(1000-08) Computer-aided chemical screening identifies SOFTI as a novel small molecule inhibitor of protein O-fucosyltransferase SPINDLY in Arabidopsis
Graduate student Stanford University and Carnegie Institute for Science Stanford, California
Body of Abstract: Protein O-glycosylation plays a crucial role in maintaining cellular homeostasis across different species. Two homologs of O-GlcNAc transferase, SPINDLY (SPY) and SECRET AGENT (SEC), mediate the addition of O-fucose and O-GlcNAc to Serine/Threonine residues of a variety of target proteins in Arabidopsis. Loss of both SPY and SEC causes lethality in Arabidopsis whereas mutants are unavailable in many crops. Therefore, chemical inhibitors of SPY and SEC are crucial for functional studies of O-glycosylation. Here, combining computational and experimental screening of chemical libraries, we identify a SPY O-fucosyltransferase inhibitor (SOFTI).
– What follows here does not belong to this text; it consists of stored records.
(* ===== verification/NodeWebhook.v ===== *)
(** The node admission webhook, [pkg/webhook/resources/node/validator.go]: a node may
    join during an upgrade only when the upgrade allows it, the last available node
    keeps serving, a request to change the CPU manager policy is admitted only when it
    can be carried out, and a witness node keeps its mark.

    The webhook reads the nodes and jobs of [CpuManager.CWorld], the same objects the
    CPU manager controller writes, and changes nothing. *)

From S2P Require Import Prelude K8s NodeUtil Upgrade CpuManager.

(** ** Data *)

Definition LabelHarvesterLatestUpgrade : string := "harvesterhci.io/latestUpgrade".
Definition AnnotationAllowNodeJoin : string := "harvesterhci.io/allow-node-join".
Definition LabelNodeNameKey : string := "kubevirt.io/nodeName".
Definition CPUManagerLabel : string := "kubevirt.io/cpumanager".

(** Of a virtual machine instance: its metadata and [spec.domain.cpu], of which
    [dedicatedCpuPlacement]. *)
Record PinVMI := mkPinVMI { pv_meta : ObjectMeta; pv_CPU : option bool }.

(** The admission request: the user, and the controller's user when options are set. *)
Record Request := mkRequest { rq_Username : string; rq_options : option string }.

(** What the caches answer besides nodes and jobs. *)
Record WEnv := mkWEnv {
  we_cpu : CEnv;                         (* node and job caches, label validation *)
  we_nodeList : option goerror;
  we_upgrades : list Upgrade + goerror;
  we_vmis : list PinVMI + goerror }.

(** ** Helpers of other packages *)

Definition IsFromController (r : Request) : bool :=
  match rq_options r with
  | None => false
  | Some controller => String.eqb (rq_Username r) controller
  end.

(** ** Node join *)

Definition getAllowNodeJoinAnnotationCommand (upgrade : Upgrade) (overwrite : bool) : string :=
  let command := "kubectl annotate upgrade -n " +:+ om_Namespace (up_meta upgrade) +:+ " "
                 +:+ om_Name (up_meta upgrade) +:+ " " +:+ AnnotationAllowNodeJoin +:+ "=true" in
  if overwrite then command +:+ " --overwrite" else command.

Definition invalidAllowNodeJoinAnnotation (node : Node) (upgrade : Upgrade) (value : string)
  : goerror :=
  AdmitConflict ("cannot add node " +:+ quoted (node_Name node)
    +:+ " to the cluster because the upgrade " +:+ quoted (GetNamespacedName (up_meta upgrade))
    +:+ " is currently in progress and has an invalid value " +:+ quoted value
    +:+ " for annotation " +:+ AnnotationAllowNodeJoin
    +:+ ". If you must add this node now, run: "
    +:+ getAllowNodeJoinAnnotationCommand upgrade false).

Definition nodeJoinBlockedByUpgrade (node : Node) (upgrade : Upgrade) (overwrite : bool)
  : goerror :=
  AdmitConflict ("cannot add node " +:+ quoted (node_Name node)
    +:+ " to the cluster because the upgrade " +:+ quoted (GetNamespacedName (up_meta upgrade))
    +:+ " is currently in progress. "
    +:+ "Adding nodes during an upgrade can cause unexpected behavior and is not recommended. "
    +:+ "If you must add this node now, run: "
    +:+ getAllowNodeJoinAnnotationCommand upgrade overwrite).

(** The selector of the call: namespace and label. *)
Definition isLatest (u : Upgrade) : bool :=
  String.eqb (om_Namespace (up_meta u)) HarvesterSystemNamespaceName
  && bool_decide (gm_get (om_Labels (up_meta u)) LabelHarvesterLatestUpgrade = Some "true").

Section Webhook.
Context {J : JsonCodec CPUManagerUpdateStatus} (E : WEnv).

Definition upgradeCache_List : M CWorld (list Upgrade) :=
  match we_upgrades E with
  | inr e => throw e
  | inl l => mret (List.filter isLatest l)
  end.

Definition Create (req : Request) (node : Node) : M CWorld unit :=
  if IsFromController req then mret tt
  else
    existing ← try (nodeCache_Get (we_cpu E) (node_Name node));
    match existing with
    | inl _ => mret tt
    | inr _ =>
        upgrades ← mapErr (fun e => AdmitInternal ("failed to list upgrades: " +:+ error_Error e))
                     upgradeCache_List;
        match upgrades with
        | [] => mret tt
        | latestUpgrade :: _ =>
            if negb (IsUpgradeInProgress (Some latestUpgrade)) then mret tt
            else
              match gm_get (om_Annotations (up_meta latestUpgrade)) AnnotationAllowNodeJoin with
              | None => throw (nodeJoinBlockedByUpgrade node latestUpgrade false)
              | Some value =>
                  match ParseBool value with
                  | None => throw (invalidAllowNodeJoinAnnotation node latestUpgrade value)
                  | Some false => throw (nodeJoinBlockedByUpgrade node latestUpgrade true)
                  | Some true => mret tt
                  end
              end
        end
    end.

(** ** Update *)

Definition nodeCache_List : M CWorld (list Node) :=
  match we_nodeList E with
  | Some e => throw e
  | None => gets (fun w => ce_nodeView (we_cpu E) (cw_nodes w))
  end.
Computational analyses predict that SOFTI binds to the GDP-fucose-binding pocket of SPY and competitively inhibits GDP-fucose binding. In vitro assays confirm that SOFTI interacts with SPY protein and inhibits its O-fucosyltransferase activity. SOFTI treatment of Arabidopsis seedlings decreases the O-fucosylation of the SPY and NEDD1 proteins and causes phenotypes similar to the spy mutants, including a reduced sensitivity to plant hormone cytokinin, enhanced root hair density, and a defect in sugar-dependent growth in the darkness. These results demonstrate that SOFTI is a specific SPY O-fucosyltransferase inhibitor and a valuable chemical tool for functional studies of O-fucosylation and growth management in agriculture.